● REQUIRED WORK:
Reproduce the top of the data verbatim, through and including the line that contains "(** [isinstance(e, ProviderError)] *)".

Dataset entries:
(* ===== verification/Providers.v ===== *)
(** * The market-data provider interface

    [trading/market_data/providers/base.py] and [__init__.py]: the error
    taxonomy, what a provider promises to the service above it, and the
    registry.  A provider is an object: its operations are computations over its
    state, which holds the trace of the calls it made to the broker's SDK. *)
From S2P Require Import Prelude PyStr MarketSession Symbols.

(** ** Errors *)
Definition ProviderAuthError (m : string) : exn := OtherError "ProviderAuthError" m.
Definition ProviderConnectionError (m : string) : exn := OtherError "ProviderConnectionError" m.
Definition ProviderRateLimitError (m : string) : exn := OtherError "ProviderRateLimitError" m.
Definition ProviderDataError (m : string) : exn := OtherError "ProviderDataError" m.
(** [isinstance(e, ProviderError)] *)
Definition is_ProviderError (e : exn) : bool :=
  str_in (class_of e) ["ProviderError"; "ProviderAuthError"; "ProviderConnectionError"; "ProviderRateLimitError"; "ProviderDataError"].

(** ** The interface *)
Definition symbols_of (l : list Instrument) : gset string := list_to_set (map internal_symbol l).
Class MarketDataProvider (P : Type) : Type := {
  p_name : string;
  p_is_connected : P -> bool;
  p_subscribed : P -> gset string;          (* the symbols of the realtime feed *)
  p_new : BreezeCredentials -> P;            (* the constructor *)
  p_connect : M P exn unit;
  p_disconnect : M P exn unit;
  p_subscribe : list Instrument -> M P exn unit;
  p_unsubscribe : list Instrument -> M P exn unit;
  p_get_option_instruments : string -> M P exn (list Instrument);
  p_get_index_quote : Instrument -> M P exn IndexQuote;
  p_get_option_quote : Instrument -> M P exn OptionQuote;
  p_get_option_chain : string -> Z -> option string -> M P exn OptionChain;
  p_get_historical_candles : Instrument -> string -> Z -> Z -> M P exn (list Candle)
}.
(** A computation that leaves the connection and the feed's symbols alone. *)
Definition keeps_feed {P A} `{MarketDataProvider P} (m : M P exn A) : Prop :=
  forall p, p_is_connected (snd (m p)) = p_is_connected p /\ p_subscribed (snd (m p)) = p_subscribed p.
(** What the service relies on. *)
Class ProviderLaws (P : Type) `{MarketDataProvider P} : Prop := {
  new_idle : forall c, p_is_connected (p_new c) = false /\ p_subscribed (p_new c) = ∅;
  connect_connects : forall p u, fst (p_connect p) = Ok u -> p_is_connected (snd (p_connect p)) = true;
  connect_failed : forall p e, fst (p_connect p) = Err e -> p_is_connected (snd (p_connect p)) = p_is_connected p;
  connect_subscribed : forall p, p_subscribed (snd (p_connect p)) = p_subscribed p;
  disconnect_total : forall p, fst (p_disconnect p) = Ok tt;
  disconnect_disconnects : forall p, p_is_connected (snd (p_disconnect p)) = false;
  disconnect_forgets : forall p, p_subscribed (snd (p_disconnect p)) = ∅;
  subscribe_connected : forall l p, p_is_connected (snd (p_subscribe l p)) = p_is_connected p;
  subscribe_subscribed : forall l p, p_subscribed (snd (p_subscribe l p)) ⊆ p_subscribed p ∪ symbols_of l;
  unsubscribe_connected : forall l p, p_is_connected (snd (p_unsubscribe l p)) = p_is_connected p;
  unsubscribe_subscribed : forall l p, p_subscribed (snd (p_unsubscribe l p)) ⊆ p_subscribed p;
  instruments_keep_feed : forall u, keeps_feed (p_get_option_instruments u);
  index_quote_keeps_feed : forall i, keeps_feed (p_get_index_quote i);
  option_quote_keeps_feed : forall i, keeps_feed (p_get_option_quote i);
  chain_keeps_feed : forall u e r, keeps_feed (p_get_option_chain u e r);
  history_keeps_feed : forall i interval start stop, keeps_feed (p_get_historical_candles i interval start stop)
}.

(** What a computation may do to the connection and to the feed's symbols: [R]
    relates the symbols before and after. *)
Section feed.
Context {P : Type} (connected : P -> bool) (feed : P -> gset string).
Definition feed_step {A} (R : gset string -> gset string -> Prop) (m : M P exn A) : Prop :=
  forall p, connected (snd (m p)) = connected p /\ R (feed p) (feed (snd (m p))).
Section steps.
Context (R : gset string -> gset string -> Prop) `{!Reflexive R}.
Lemma feed_still {A} (m : M P exn A) : (forall p, connected (snd (m p)) = connected p /\ feed (snd (m p)) = feed p) -> feed_step R m.
Proof. intros H p. destruct (H p) as [H1 H2]. rewrite H2. now split. Qed.
Lemma feed_ret {A} (a : A) : feed_step R (ret a).
Proof. now apply feed_still. Qed.
Lemma feed_raise {A} e : feed_step (A := A) R (raise e).
Proof. now apply feed_still. Qed.
Lemma feed_lift {A} (r : result exn A) : feed_step R (lift r).
Proof. now apply feed_still. Qed.
Lemma feed_gets {A} (f : P -> A) : feed_step R (gets f).
Proof. now apply feed_still. Qed.
Context `{!Transitive R}.
Lemma feed_bind {A B} (m : M P exn A) (k : A -> M P exn B) :
  feed_step R m -> (forall a, feed_step R (k a)) -> feed_step R (bind m k).
Proof.
  intros Hm Hk b. unfold bind. destruct (Hm b) as [H1 H2]. destruct (m b) as [[a|e] b1]; cbn in *; [|now split].
  destruct (Hk a b1) as [H3 H4]. split; [congruence | now transitivity (feed b1)].
Qed.
Lemma feed_try {A} (m : M P exn A) h : feed_step R m -> (forall e, feed_step R (h e)) -> feed_step R (try_except m h).
Proof.
  intros Hm Hk b. unfold try_except. destruct (Hm b) as [H1 H2]. destruct (m b) as [[a|e] b1]; cbn in *; [now split|].
  destruct (Hk e b1) as [H3 H4]. split; [congruence | now transitivity (feed b1)].
Qed.
Lemma feed_map_m {A B} (f : A -> M P exn B) l : (forall a, feed_step R (f a)) -> feed_step R (map_m f l).
Proof.
  intros Hf. induction l as [|x l IH]; cbn; [apply feed_ret|].
  apply feed_bind; [apply Hf|]. intros y. apply feed_bind; [exact IH|]. intros ys. apply feed_ret.
Qed.
Lemma feed_for_each {A} (f : A -> M P exn unit) l : (forall a, In a l -> feed_step R (f a)) -> feed_step R (for_each l f).
Proof.
  induction l as [|x l IH]; intros Hf; cbn; [apply feed_ret|].
  apply feed_bind; [apply Hf; now left|]. intros _. apply IH. intros a Ha. apply Hf. now right.
Qed.
End steps.
End feed.
(** [within S]: only symbols of [S] are added. *)
Definition within (S a b : gset string) : Prop := b ⊆ a ∪ S.
#[export] Instance within_refl S : Reflexive (within S).
Proof. intros a. unfold within. set_solver. Qed.
#[export] Instance within_trans S : Transitive (within S).
Proof. intros a b c. unfold within. set_solver. Qed.
#[export] Instance subset_refl : Reflexive (fun a b : gset string => b ⊆ a).
Proof. intros a. set_solver. Qed.
#[export] Instance subset_trans : Transitive (fun a b : gset string => b ⊆ a).
Proof. intros a b c. set_solver. Qed.
(** Walk a computation that leaves the connection and the feed alone; [tac]
    closes the steps of the provider's own. *)
Ltac feed_with tac :=
  repeat first
    [ progress intros
    | apply feed_bind; [apply _ .. | |] | apply feed_try; [apply _ .. | |]
    | apply feed_ret; apply _ | apply feed_raise; apply _ | apply feed_lift; apply _ | apply feed_gets; apply _
    | apply feed_map_m; [apply _ .. |] | tac
    | match goal with |- feed_step _ _ _ (match ?x with _ => _ end) => destruct x end ].

(** ** Shared by the providers *)
(** [except Exception: pass] *)
Definition quietly {S A} (m : M S exn A) : M S exn unit := try_except (m ;;; ret tt) (fun _ => ret tt).
Definition TYPE_NAME (t : InstrumentType) : string :=
  "InstrumentType." +:+ match t with T_INDEX => "INDEX" | T_OPTION => "OPTION" | T_FUTURE => "FUTURE" | T_EQUITY => "EQUITY" end.
Definition keep_some {A} (l : list (option A)) : list A := omap id l.

(** ** The registry *)
Inductive provider_class : Type := ICICIBreezeProvider | ZerodhaKiteProvider.
Definition _PROVIDERS : list (string * provider_class) :=
  [("icici_breeze", ICICIBreezeProvider); ("breeze", ICICIBreezeProvider); ("zerodha", ZerodhaKiteProvider);
   ("kite", ZerodhaKiteProvider); ("zerodha_kite", ZerodhaKiteProvider)].
Definition create_market_data_provider (name : string) : result exn provider_class :=
  match List.find (fun kv => String.eqb (fst kv) (lower (strip name))) _PROVIDERS with
  | Some (_, c) => Ok c
  | None => Err (ValueError ("Unknown market-data provider '" +:+ name +:+ "'. Known: " +:+
                             String.concat ", " (sorted_set (map fst _PROVIDERS))))
  end.

Example registry :
  create_market_data_provider " Kite" = Ok ZerodhaKiteProvider /\
  create_market_data_provider "upstox" =
    Err (ValueError "Unknown market-data provider 'upstox'. Known: breeze, icici_breeze, kite, zerodha, zerodha_kite").
Proof. vm_compute. repeat split. Qed.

● YOUR RESPONSE:
(* ===== verification/Providers.v ===== *)
(** * The market-data provider interface

    [trading/market_data/providers/base.py] and [__init__.py]: the error
    taxonomy, what a provider promises to the service above it, and the
    registry.  A provider is an object: its operations are computations over its
    state, which holds the trace of the calls it made to the broker's SDK. *)
From S2P Require Import Prelude PyStr MarketSession Symbols.

(** ** Errors *)
Definition ProviderAuthError (m : string) : exn := OtherError "ProviderAuthError" m.
Definition ProviderConnectionError (m : string) : exn := OtherError "ProviderConnectionError" m.
Definition ProviderRateLimitError (m : string) : exn := OtherError "ProviderRateLimitError" m.
Definition ProviderDataError (m : string) : exn := OtherError "ProviderDataError" m.
(** [isinstance(e, ProviderError)] *)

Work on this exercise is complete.